Give the number of lines in the data below where the string "Require" occurs, and nothing else.

** Opening PROVIDED DATA block **

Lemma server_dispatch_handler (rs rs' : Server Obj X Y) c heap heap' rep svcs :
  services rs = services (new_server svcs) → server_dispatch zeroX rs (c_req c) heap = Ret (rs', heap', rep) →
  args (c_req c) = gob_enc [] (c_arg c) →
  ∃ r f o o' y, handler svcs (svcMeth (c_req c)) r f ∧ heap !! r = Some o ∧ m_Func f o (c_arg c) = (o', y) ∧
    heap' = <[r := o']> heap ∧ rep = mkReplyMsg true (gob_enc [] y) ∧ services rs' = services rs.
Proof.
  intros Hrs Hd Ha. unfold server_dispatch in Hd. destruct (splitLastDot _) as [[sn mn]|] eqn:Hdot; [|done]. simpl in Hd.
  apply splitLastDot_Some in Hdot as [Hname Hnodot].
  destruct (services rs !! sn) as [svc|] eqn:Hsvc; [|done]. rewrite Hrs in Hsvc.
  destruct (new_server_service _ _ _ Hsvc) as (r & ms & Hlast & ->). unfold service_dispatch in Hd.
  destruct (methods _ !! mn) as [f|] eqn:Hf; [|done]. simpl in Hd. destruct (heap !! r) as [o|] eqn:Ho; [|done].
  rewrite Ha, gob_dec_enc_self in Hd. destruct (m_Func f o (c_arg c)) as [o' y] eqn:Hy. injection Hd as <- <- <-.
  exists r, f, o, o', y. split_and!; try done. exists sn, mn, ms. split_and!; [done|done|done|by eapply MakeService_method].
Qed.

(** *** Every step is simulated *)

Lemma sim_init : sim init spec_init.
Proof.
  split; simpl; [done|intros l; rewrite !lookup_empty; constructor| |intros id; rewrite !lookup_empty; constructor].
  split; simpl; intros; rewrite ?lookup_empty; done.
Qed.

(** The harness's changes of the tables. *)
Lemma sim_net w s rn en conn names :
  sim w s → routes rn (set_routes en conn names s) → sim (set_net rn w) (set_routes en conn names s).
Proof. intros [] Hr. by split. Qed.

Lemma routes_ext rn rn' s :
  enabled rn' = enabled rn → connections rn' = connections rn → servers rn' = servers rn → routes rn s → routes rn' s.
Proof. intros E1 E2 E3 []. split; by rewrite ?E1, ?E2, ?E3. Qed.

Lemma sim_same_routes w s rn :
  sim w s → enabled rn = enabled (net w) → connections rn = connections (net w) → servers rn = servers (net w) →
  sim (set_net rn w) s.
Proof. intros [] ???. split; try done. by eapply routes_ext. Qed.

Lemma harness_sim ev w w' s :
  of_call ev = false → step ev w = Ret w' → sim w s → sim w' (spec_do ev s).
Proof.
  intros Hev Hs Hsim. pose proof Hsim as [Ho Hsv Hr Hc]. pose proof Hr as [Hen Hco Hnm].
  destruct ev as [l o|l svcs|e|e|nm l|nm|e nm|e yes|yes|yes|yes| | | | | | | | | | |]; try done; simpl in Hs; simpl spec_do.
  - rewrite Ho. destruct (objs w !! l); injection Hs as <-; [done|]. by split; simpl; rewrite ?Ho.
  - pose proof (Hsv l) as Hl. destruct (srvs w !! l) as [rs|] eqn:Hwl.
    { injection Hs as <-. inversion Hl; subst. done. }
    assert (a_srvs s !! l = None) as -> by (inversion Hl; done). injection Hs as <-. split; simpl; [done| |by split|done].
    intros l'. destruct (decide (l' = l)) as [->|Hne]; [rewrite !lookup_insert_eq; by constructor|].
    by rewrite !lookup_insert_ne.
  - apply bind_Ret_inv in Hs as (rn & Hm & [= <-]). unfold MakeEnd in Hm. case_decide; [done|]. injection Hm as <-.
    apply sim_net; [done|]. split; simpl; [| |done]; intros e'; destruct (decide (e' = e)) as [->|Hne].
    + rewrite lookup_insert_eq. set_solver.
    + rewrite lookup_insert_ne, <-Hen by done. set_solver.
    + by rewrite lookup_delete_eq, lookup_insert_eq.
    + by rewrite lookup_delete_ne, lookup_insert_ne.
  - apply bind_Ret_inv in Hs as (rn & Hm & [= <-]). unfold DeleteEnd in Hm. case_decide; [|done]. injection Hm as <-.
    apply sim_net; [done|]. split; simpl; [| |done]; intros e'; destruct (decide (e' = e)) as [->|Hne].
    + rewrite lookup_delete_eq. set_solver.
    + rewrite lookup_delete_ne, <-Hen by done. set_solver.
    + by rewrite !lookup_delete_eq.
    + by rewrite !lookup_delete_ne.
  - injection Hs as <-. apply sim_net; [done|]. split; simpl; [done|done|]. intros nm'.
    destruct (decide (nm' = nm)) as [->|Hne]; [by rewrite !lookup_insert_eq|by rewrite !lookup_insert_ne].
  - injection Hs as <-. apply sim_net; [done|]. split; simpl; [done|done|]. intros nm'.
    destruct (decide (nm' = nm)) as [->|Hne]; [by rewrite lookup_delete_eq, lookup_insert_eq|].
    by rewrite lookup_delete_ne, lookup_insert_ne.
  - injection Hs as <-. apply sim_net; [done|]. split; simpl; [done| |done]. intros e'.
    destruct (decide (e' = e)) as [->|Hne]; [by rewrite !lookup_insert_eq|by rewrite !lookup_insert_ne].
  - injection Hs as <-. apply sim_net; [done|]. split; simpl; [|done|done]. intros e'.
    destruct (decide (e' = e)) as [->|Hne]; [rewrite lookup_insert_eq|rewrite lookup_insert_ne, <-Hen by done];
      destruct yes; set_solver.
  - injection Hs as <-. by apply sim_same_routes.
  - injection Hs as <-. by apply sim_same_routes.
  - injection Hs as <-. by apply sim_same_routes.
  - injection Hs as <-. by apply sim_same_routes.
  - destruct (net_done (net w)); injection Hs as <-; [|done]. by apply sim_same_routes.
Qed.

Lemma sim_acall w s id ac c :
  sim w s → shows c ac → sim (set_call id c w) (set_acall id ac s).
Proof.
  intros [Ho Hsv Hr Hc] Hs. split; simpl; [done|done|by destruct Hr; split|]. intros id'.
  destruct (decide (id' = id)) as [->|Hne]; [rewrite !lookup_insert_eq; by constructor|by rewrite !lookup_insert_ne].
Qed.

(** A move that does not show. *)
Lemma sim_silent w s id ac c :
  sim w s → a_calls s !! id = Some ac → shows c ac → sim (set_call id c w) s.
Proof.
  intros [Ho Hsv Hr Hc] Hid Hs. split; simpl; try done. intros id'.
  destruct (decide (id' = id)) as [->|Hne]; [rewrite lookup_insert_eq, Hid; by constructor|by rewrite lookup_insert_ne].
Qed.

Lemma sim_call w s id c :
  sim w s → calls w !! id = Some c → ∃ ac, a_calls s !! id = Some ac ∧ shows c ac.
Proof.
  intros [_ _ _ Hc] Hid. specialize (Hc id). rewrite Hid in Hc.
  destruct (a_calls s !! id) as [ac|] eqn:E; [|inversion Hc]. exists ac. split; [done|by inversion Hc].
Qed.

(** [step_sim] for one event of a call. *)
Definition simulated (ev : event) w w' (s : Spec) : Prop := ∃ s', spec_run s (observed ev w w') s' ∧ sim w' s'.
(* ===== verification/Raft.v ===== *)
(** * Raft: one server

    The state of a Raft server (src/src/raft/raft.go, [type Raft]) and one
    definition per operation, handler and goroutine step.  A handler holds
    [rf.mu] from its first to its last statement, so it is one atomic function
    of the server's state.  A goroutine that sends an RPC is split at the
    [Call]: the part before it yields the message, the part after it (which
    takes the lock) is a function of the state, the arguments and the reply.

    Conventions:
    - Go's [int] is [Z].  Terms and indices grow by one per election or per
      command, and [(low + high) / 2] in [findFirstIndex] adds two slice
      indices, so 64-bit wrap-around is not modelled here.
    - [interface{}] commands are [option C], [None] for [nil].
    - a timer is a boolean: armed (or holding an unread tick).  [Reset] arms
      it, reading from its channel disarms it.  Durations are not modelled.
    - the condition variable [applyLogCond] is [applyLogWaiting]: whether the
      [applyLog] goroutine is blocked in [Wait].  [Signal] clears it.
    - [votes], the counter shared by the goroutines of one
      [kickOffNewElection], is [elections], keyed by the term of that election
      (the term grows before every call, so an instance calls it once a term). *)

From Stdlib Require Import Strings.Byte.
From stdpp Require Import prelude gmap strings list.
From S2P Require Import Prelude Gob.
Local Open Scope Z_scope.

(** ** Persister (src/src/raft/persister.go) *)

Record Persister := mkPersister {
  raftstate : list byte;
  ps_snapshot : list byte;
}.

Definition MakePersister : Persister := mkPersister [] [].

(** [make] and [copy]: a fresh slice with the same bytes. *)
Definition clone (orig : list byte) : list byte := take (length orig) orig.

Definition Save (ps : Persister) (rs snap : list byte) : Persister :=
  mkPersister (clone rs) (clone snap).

** Closing PROVIDED DATA block **

WRITTEN RESPONSE |
3